- Born: Noah Marullo 23 June 1999 (age 27) United States
- Occupation: Actor
- Years active: 2008–present

= Noah Marullo =

British actor

Noah Marullo (born 23 June 1999) is an American-British actor from Flax Bourton, England. Marullo is best known for his role in CBBC's Tracy Beaker Returns and its spin-off series, The Dumping Ground as Gus Carmichael, a character with Autism, but has also appeared in Channel Four's Free Agents and the film Last Chance Harvey.

==Career==
Marullo was born in the United States into an Italian-American family. He emigrated to the United Kingdom with his family in 2005, settling in Flax Bourton, England. In 2008, Marullo auditioned for the role in romantic comedy Last Chance Harvey. Marullo spent five days filming in London. Last Chance Harvey, which also starred Dustin Hoffman and Emma Thompson, was released in 2009. Aged nine, Marullo had his first television acting experience, appearing as Billy, the son of Stephen Mangan, in the Channel Four comedy series Free Agents.
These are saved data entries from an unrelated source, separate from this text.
(** * Embed tool: service matching and configuration merging

    A shallow embedding of [src/index.js] (class [Embed]): the validator
    [checkServiceConfig], the registry composer [prepare], the resolver
    [performServices] and the [data] accessor pair, together with the
    fragment of JavaScript they run on (values, truthiness, [typeof],
    property reads, [RegExp.prototype.exec], [String.prototype.replace]).

    JavaScript objects are finite maps from property names to values;
    exceptions are explicit ([completion]); the block instance is a record
    that is passed in and returned. *)

From Stdlib Require Import ZArith Ascii String.
From stdpp Require Import gmap strings list fin_maps pretty.

Local Open Scope string_scope.
Local Open Scope list_scope.

(** ** Regular expressions

    The fragment of the pattern language that service rules are written in,
    with the backtracking semantics of the language standard: greedy
    quantifiers, numbered capture groups, leftmost match. *)
Module RegExp.

Inductive charset :=
| Word                       (* \w *)
| Digit                      (* \d *)
| Any                        (* .  *)
| OneOf (cs : list ascii)    (* [...]  *)
| NoneOf (cs : list ascii).  (* [^...] *)

Inductive syntax :=
| Empty
| Char (c : ascii)
| Class (cs : charset)
| Seq (r1 r2 : syntax)
| Alt (r1 r2 : syntax)
| Repeat (min : nat) (r : syntax)   (* r{min,} ; r* is Repeat 0, r+ is Repeat 1 *)
| Group (r : syntax).               (* ( r ) *)

Definition between (lo hi c : ascii) : bool :=
  (N.leb (N_of_ascii lo) (N_of_ascii c)) && (N.leb (N_of_ascii c) (N_of_ascii hi)).

Definition is_digit (c : ascii) : bool := between "0" "9" c.

Definition is_word (c : ascii) : bool :=
  between "a" "z" c || between "A" "Z" c || is_digit c || Ascii.eqb c "_".

Definition is_line_terminator (c : ascii) : bool :=
  Ascii.eqb c "010" || Ascii.eqb c "013".

Definition in_charset (cs : charset) (c : ascii) : bool :=
  match cs with
  | Word => is_word c
  | Digit => is_digit c
  | Any => negb (is_line_terminator c)
  | OneOf l => existsb (Ascii.eqb c) l
  | NoneOf l => negb (existsb (Ascii.eqb c) l)
  end.

(** Number of capture groups of a pattern. *)
Fixpoint groups (r : syntax) : nat :=
  match r with
  | Empty | Char _ | Class _ => 0
  | Seq r1 r2 | Alt r1 r2 => groups r1 + groups r2
  | Repeat _ r => groups r
  | Group r => S (groups r)
  end.

Definition captures := list (option string).
Definition cont := string -> captures -> option (string * captures).

(** The part of [s] that was consumed to reach its suffix [rest]. *)
Definition consumed (s rest : string) : string :=
  substring 0 (String.length s - String.length rest) s.

(** Captures [i .. i+n-1] are reset when a quantified atom is re-entered. *)
Fixpoint clear (i n : nat) (caps : captures) : captures :=
  match n with
  | 0 => caps
  | S n' => <[i := None]> (clear (S i) n' caps)
  end.

(** [m r i s caps k]: match [r] at the head of [s]; [i] is the index of the
    first capture group of [r]; [k] is the rest of the match. *)
Fixpoint m (r : syntax) (i : nat) (s : string) (caps : captures) (k : cont)
  : option (string * captures) :=
  match r with
  | Empty => k s caps
  | Char c =>
      match s with
      | String c' s' => if Ascii.eqb c c' then k s' caps else None
      | EmptyString => None
      end
  | Class cs =>
      match s with
      | String c' s' => if in_charset cs c' then k s' caps else None
      | EmptyString => None
      end
  | Seq r1 r2 =>
      m r1 i s caps (fun s' caps' => m r2 (i + groups r1) s' caps' k)
  | Alt r1 r2 =>
      match m r1 i s caps k with
      | Some res => Some res
      | None => m r2 (i + groups r1) s caps k
      end
  | Group r' =>
      m r' (S i) s caps (fun s' caps' => k s' (<[i := Some (consumed s s')]> caps'))
  | Repeat min r' =>
      (fix loop (fuel done : nat) (s : string) (caps : captures) :=
         match fuel with
         | 0 => None
         | S fuel' =>
             let again :=
               m r' i s (clear i (groups r') caps)
                 (fun s' caps' =>
                    if (min <=? done)%nat
                       && (String.length s' =? String.length s)%nat
                    then None
                    else loop fuel' (S done) s' caps') in
             match again with
             | Some res => Some res
             | None => if (min <=? done)%nat then k s caps else None
             end
         end) (S (String.length s) + min) 0 s caps
  end.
In 2009, he was given the role of Gus Carmichael in the CBBC show Tracy Beaker Returns, a sequel to The Story of Tracy Beaker. He spent the Summer 2009 filming for the show in Newcastle, which was shown weekly at the beginning of 2010. He said "I had a fantastic summer filming Tracy Beaker and have made lots of new friends on set". His character, Gus, has autism spectrum disorder, which Marullo said was "what is so great about Tracy Beaker: it helps children understand that everyone is different".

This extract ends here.